I understand the whole flawed character plot point but it went from flawed to straight up like what are you doing?! She was just so self centered and uptight and just wanted to always blame things on everyone else instead of taking ownership.
Don't get me wrong, she obviously doesn't need to be perfect but throughout the whole movie, she acted like some damsel in distress pick me as if she didn't have an amazing and loving father, amazing brothers who are also going through their mother's death who so clearly favored Alex, and supportive friends.
It was so weird how the whole plot point where the mom CHEATS is just totally looked over as if she never did anything wrong. Not to mention Alex continuously praises Nina and then gets with Brad like hello? And Nina was literally so supportive and was there to comfort her.
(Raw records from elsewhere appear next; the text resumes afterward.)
Fixpoint parseCommands (fuel depth : nat) (cmds : list SieveCommand) (toks : list Token) : Read (list SieveCommand) :=
  match fuel with
  | O => Fuel
  | S f =>
      match toks with
      | [] => Ok (cmds, toks)
      | _ :: _ =>
          if peekIs 125 toks then Ok (cmds, toks)
          else let* (c, toks) := parseCommand f depth toks in parseCommands f depth (cmds ++ [c]) toks
      end
  end
with parseCommand (fuel depth : nat) (toks : list Token) : Read SieveCommand :=
  match fuel with
  | O => Fuel
  | S f =>
      let* (name, toks) := expectIdentifier toks in
      let* (args, toks) := parseArgs toks in
      let* (test, toks) :=
        if CONTROL_WITH_TEST name then let* (t, toks) := parseTest (testFuel toks) toks in Ok (Some t, toks)
        else Ok (None, toks) in
      if peekIs 123 toks then
        if negb (CONTROL_WITH_BLOCK name) then Err (NoBlock name)
        else if (MAX_BLOCK_DEPTH <? S depth)%nat then Err TooDeep
        else
          let* (block, toks) := parseCommands f (S depth) [] (drop 1 toks) in
          let* toks := expectPunct 125 toks in
          Ok (Command name args test (Some block), toks)
      else let* toks := expectPunct 59 toks in Ok (Command name args test None, toks)
  end.

Definition parseSieve (src : jsstr) : Parse (list SieveCommand) :=
  let* toks := tokenize src in
  let* (cmds, _) := parseCommands (2 * length toks + 2) 0 [] toks in Ok cmds.

(** ** Termination *)

Lemma spanWhile_length p s : (length (spanWhile p s).2 <= length s)%nat.
Proof. induction s as [|c r IH]; cbn; [lia|]. destruct (p c); [|cbn; lia]. destruct (spanWhile p r). cbn in *. lia. Qed.

Lemma blockEnd_length s rest : blockEnd s = Some rest -> (length rest <= length s)%nat.
Proof.
  induction s as [|c r IH]; cbn; [done|]. destruct (_ && _); [intros [= <-]; rewrite length_drop; lia|]. intros H. specialize (IH H). lia.
Qed.

Lemma quotedString_length s : forall out v rest, quotedString out s = Some (v, rest) -> (length rest <= length s)%nat.
Proof.
  remember (length s) as n eqn:E. assert (Hn : (length s <= n)%nat) by lia. clear E. revert s Hn.
  induction n as [|n IH]; intros s Hn out v rest H; destruct s as [|c r]; cbn in *; try done; [lia|].
  destruct (c =? 34); [simplify_eq; lia|]. destruct (c =? 92).
  - destruct r as [|e r]; [done|]. cbn in Hn. specialize (IH r ltac:(lia) _ _ _ H). lia.
  - specialize (IH r ltac:(lia) _ _ _ H). lia.
Qed.

Lemma textLines_length s : forall out line v rest, textLines out line s = Some (v, rest) -> (length rest <= length s)%nat.
Proof.
  induction s as [|c r IH]; intros out line v rest H; cbn in H; [destruct (_ === _); simplify_eq; cbn; lia|].
  cbn [length]. destruct (c =? LF).
  - destruct (_ === _); [simplify_eq; lia|]. destruct r as [|x r]; [done|]. specialize (IH _ _ _ _ H). lia.
  - specialize (IH _ _ _ _ H). lia.
Qed.

Lemma unitOf_length s : (length (unitOf s).2 <= length s)%nat.
Proof. destruct s as [|c r]; cbn; [lia|]. repeat (destruct (_ || _)); cbn; lia. Qed.

(** Each iteration reads something. *)
Lemma lexOne_shorter c r :
  match lexOne c r with Skip rest | Tok _ rest => (length rest <= length r)%nat | LexErr _ => True end.
Proof.
  unfold lexOne. destruct (isSpace c); [lia|]. destruct (c =? 35); [apply spanWhile_length|].
  destruct (_ && _).
  { destruct (blockEnd _) eqn:E; [|done]. apply blockEnd_length in E. rewrite length_drop in E. lia. }
  destruct (isPunct c); [lia|]. destruct (c =? 58).
  { pose proof (spanWhile_length isIdentChar r) as H. by destruct (spanWhile isIdentChar r) as [[|]]. }
  destruct (isDigit c) eqn:Hd.
  { cbn [spanWhile]. rewrite Hd. pose proof (spanWhile_length isDigit r) as H. destruct (spanWhile isDigit r) as [a b].
    pose proof (unitOf_length b). destruct (unitOf b). cbn in *. lia. }
  destruct (c =? 34).
  { destruct (quotedString [] r) as [[v rest]|] eqn:E; [|done]. by apply quotedString_length in E. }
  destruct (startsWith _ _).
  { destruct (textLines _ _ _) as [[v rest]|] eqn:E; [|done]. apply textLines_length in E.
    pose proof (spanWhile_length (fun x => negb (x =? LF)) (drop 4 r)) as H. rewrite !length_drop in *. lia. }
  destruct (isIdentStart c) eqn:Hi; [|done]. cbn [spanWhile].
  assert (Hc : isIdentChar c = true) by (unfold isIdentChar; by rewrite Hi). rewrite Hc.
  pose proof (spanWhile_length isIdentChar r) as H. by destruct (spanWhile isIdentChar r).
Qed.

Lemma lexLoop_ok fuel s : (length s <= fuel)%nat -> okRes (lexLoop fuel s) (fun _ => True).
Proof.
  revert s. induction fuel as [|f IH]; intros s H; destruct s as [|c r]; cbn [lexLoop]; try done; [cbn in H; lia|].
  pose proof (lexOne_shorter c r) as Hs. cbn in H. destruct (lexOne c r); [apply IH; lia| |done].
  eapply okRes_bind; [apply IH; lia|done].
Qed.

(** A reader ends, and leaves fewer tokens. *)
Abbreviation shrinks := (fun r toks => okRes r (fun x => (length x.2 < length toks)%nat)).

Lemma expectPunct_ok c toks : okRes (expectPunct c toks) (fun r => (length r < length toks)%nat).
Proof. destruct toks as [|[]]; cbn; try done. destruct (_ =? _); cbn; [lia|done]. Qed.
Lemma expectIdentifier_ok toks : shrinks (expectIdentifier toks) toks.
Proof. destruct toks as [|[]]; cbn; try done. lia. Qed.
Lemma expectString_ok toks : shrinks (expectString toks) toks.
Proof. destruct toks as [|[]]; cbn; try done. lia. Qed.

Lemma peekIs_cons c toks : peekIs c toks = true -> toks = TPunct c :: drop 1 toks.
Proof. destruct toks as [|[]]; cbn; try done. intros ->%Z.eqb_eq. done. Qed.

Lemma peekIs_length c toks : peekIs c toks = true -> length toks = S (length (drop 1 toks)).
Proof. intros H%peekIs_cons. by rewrite H at 1. Qed.

Lemma moreStrings_ok fuel out toks : (length toks <= fuel)%nat ->
  okRes (moreStrings fuel out toks) (fun x => (length x.2 <= length toks)%nat).
Proof.
  revert out toks. induction fuel as [|f IH]; intros out toks H; cbn [moreStrings]; destruct (peekIs 44 toks) eqn:E; try (cbn; lia).
  - apply peekIs_length in E. lia.
  - apply peekIs_length in E. eapply okRes_bind; [apply expectString_ok|]. intros [v t] Ht. cbn in Ht.
    eapply okRes_impl; [apply IH; lia|]. cbn. lia.
Qed.

Lemma parseStringList_ok toks : shrinks (parseStringList toks) toks.
Proof.
  unfold parseStringList. eapply okRes_bind; [apply expectPunct_ok|]. intros t Ht.
  eapply (okRes_bind _ _ (fun x => (length x.2 <= length t)%nat)).
  - destruct (peekIs 93 t); [cbn; lia|]. eapply okRes_bind; [apply expectString_ok|]. intros [v t'] Ht'. cbn in Ht'.
    eapply okRes_impl; [apply moreStrings_ok; lia|]. cbn. lia.
  - intros [out t'] Ht'. cbn in Ht'. eapply okRes_bind; [apply expectPunct_ok|]. intros t2 H2. cbn in *. lia.
Qed.

Lemma argsLoop_ok fuel args toks : (length toks < fuel)%nat ->
  okRes (argsLoop fuel args toks) (fun x => (length x.2 <= length toks)%nat).
Proof.
  revert args toks. induction fuel as [|f IH]; intros args toks H; [lia|]. cbn [argsLoop].
  destruct toks as [|[n|n|v|v|c] r]; cbn in H; try (cbn; lia);
    try (eapply okRes_impl; [apply IH; lia|]; cbn; lia).
  destruct (c =? 91); [|cbn; lia]. eapply okRes_bind; [apply parseStringList_ok|]. intros [vs t] Ht. cbn [snd] in Ht.
  eapply okRes_impl; [apply IH; cbn in Ht; lia|]. cbn in *. lia.
Qed.

Lemma parseArgs_ok toks : okRes (parseArgs toks) (fun x => (length x.2 <= length toks)%nat).
Proof. apply argsLoop_ok. lia. Qed.

Lemma parseTest_ok fuel :
  (forall toks, (2 * length toks < fuel)%nat -> shrinks (parseTest fuel toks) toks) /\
  (forall out toks, (2 * length toks + 1 < fuel)%nat -> shrinks (testItems fuel out toks) toks).
Proof.
  induction fuel as [|f [IHt IHi]]; [split; intros; lia|]. split.
  - intros toks H. cbn [parseTest]. eapply okRes_bind; [apply expectIdentifier_ok|]. intros [name t] Ht. cbn in Ht.
    destruct (TEST_WITH_SUBTESTS name).
    + eapply okRes_bind; [apply expectPunct_ok|]. intros t2 H2. cbn beta in H2.
      eapply (okRes_bind _ _ (fun x => (length x.2 <= length t2)%nat)).
      * destruct (peekIs 41 t2); [cbn; lia|]. eapply okRes_impl; [apply IHi; lia|]. cbn. lia.
      * intros [ts t3] H3. cbn in H3. eapply okRes_bind; [apply expectPunct_ok|]. intros t4 H4. cbn in *. lia.
    + destruct (TEST_WITH_SUBTEST name).
      * eapply okRes_bind; [apply IHt; lia|]. intros [x t2] H2. cbn in *. lia.
      * eapply okRes_bind; [apply parseArgs_ok|]. intros [x t2] H2. cbn in *. lia.
  - intros out toks H. cbn [testItems]. eapply okRes_bind; [apply IHt; lia|]. intros [x t] Ht. cbn in Ht.
    destruct (peekIs 44 t) eqn:E; [|cbn; lia]. apply peekIs_length in E. eapply okRes_impl; [apply IHi; lia|]. cbn. lia.
Qed.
There were also just so many plot points that were brushed over that I feel like needed to be discussed more. Like the actually fight between Brad and Nina, the whole mom cheating, her teaching journey (like why did she never wanna go into teaching after being fired, how did she get back into it) - this part had so much potential because they made it seem like such a complex storyline and just did nothing to emphasize it.
Also, the romance with Garrett lowk just seemed unnecessary like she never considered his perspective at least with him feeling uncomfortable which if one of my significant other's friends told me to get my act up so I could be checked off an item on a list, would make me feel so weird but anyways. I also think that if this plot point hadn't been there, there would have been so much more potential in expanding the parts of the movie that I felt were missing.
Now lastly, to the acting. I am so sorry but at times, I didn't feel the emotions that the protagonist was displaying. It lacked depth and there were so many emotions that could've been evoked but I just didn't feel any of them. Part of this could be the dialogue but still.
I genuinely loved the idea, the execution was just so bland and flat. I loved the idea of the list but maybe it was just too much that we ended up missing so much of the actual movie and the character depth.